One relic of Tullamore's former splendor is found on the southwestern edge of town, where, if you take the road heading to Birr from the center of Tullamore, you'll find a storybook vision in splendid Tin Soldier Fortress style: Charleville Forest Castle. Perhaps the finest Neo-Gothic, British-style 19th-century castle in Ireland, its Flag Tower and turrets rise above its domain of 30 acres of woodland walks and gardens. The Georgian–Gothic Revival house was built as a symbol of English might triumphing over French force (the French revolutionary forces, to be exact, who had become a little too cozy with the Irish locals). In fact, the floor plan is even modeled on the Union Jack. Commissioned by Baron Tullamore and dating from 1812, the castle is a rural example of the work of architect Francis Johnston, who was responsible for many of Dublin's stately Georgian buildings. The interiors are somewhat the worse for wear—most are gigantic chambers with a few sticks of furniture—but
the William Morris–designed dining room still has its original stenciled wallpaper.
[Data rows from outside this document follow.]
(** * MafiaGame: a shallow embedding of the on-chain game-state machine

    The contract [MafiaGame] (Solidity ^0.8.27) keeps a registry of
    four-seat games, seats players, assigns roles with a Fisher-Yates
    shuffle at start and lets the Werewolf attack other seats.

    Integers are modelled as [Z]; the checked arithmetic of Solidity 0.8
    is written out ([Panic 0x11] on overflow or underflow, [Panic 0x12] on
    a zero modulus) and so is the bounds check of fixed-size arrays
    ([Panic 0x32]).  Mappings are finite maps read with a zero default.
    A call runs in a state-and-error monad; a revert discards every effect
    of the call.

    The file gives the data model and the contract first, then the
    definitions the statements need (post-states, the invariant, traces, a
    concrete run), then the proofs: storage lemmas, one lemma per
    operation, preservation of the invariant, and the main theorems. *)

From Stdlib Require Import ZArith List Lia Bool.
From stdpp Require Import base option list numbers gmap.

Local Open Scope Z_scope.

(** ** Fixed-size arrays of four slots (address[4], uint8[4], bool[4], euint8[4]) *)

Record array4 (A : Type) : Type := Array4 { slot0 : A; slot1 : A; slot2 : A; slot3 : A }.
Arguments Array4 {A} _ _ _ _.
Arguments slot0 {A} _.
Arguments slot1 {A} _.
Arguments slot2 {A} _.
Arguments slot3 {A} _.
Descended through the Bury family, who eventually lost their fortune and left no heirs, the castle became an orphan in the 1960s and is being slowly restored. Some parts of the building, such as the cantilevered oak staircase and the adjoining chapel, are in need of extensive repairs. Fund-raisers include open-air festivals on the grounds. The surrounding forest is said to be haunted by the spirits of the ancient Druids. Guided tours leave every 40 minutes in the summer between 1 and 5 pm.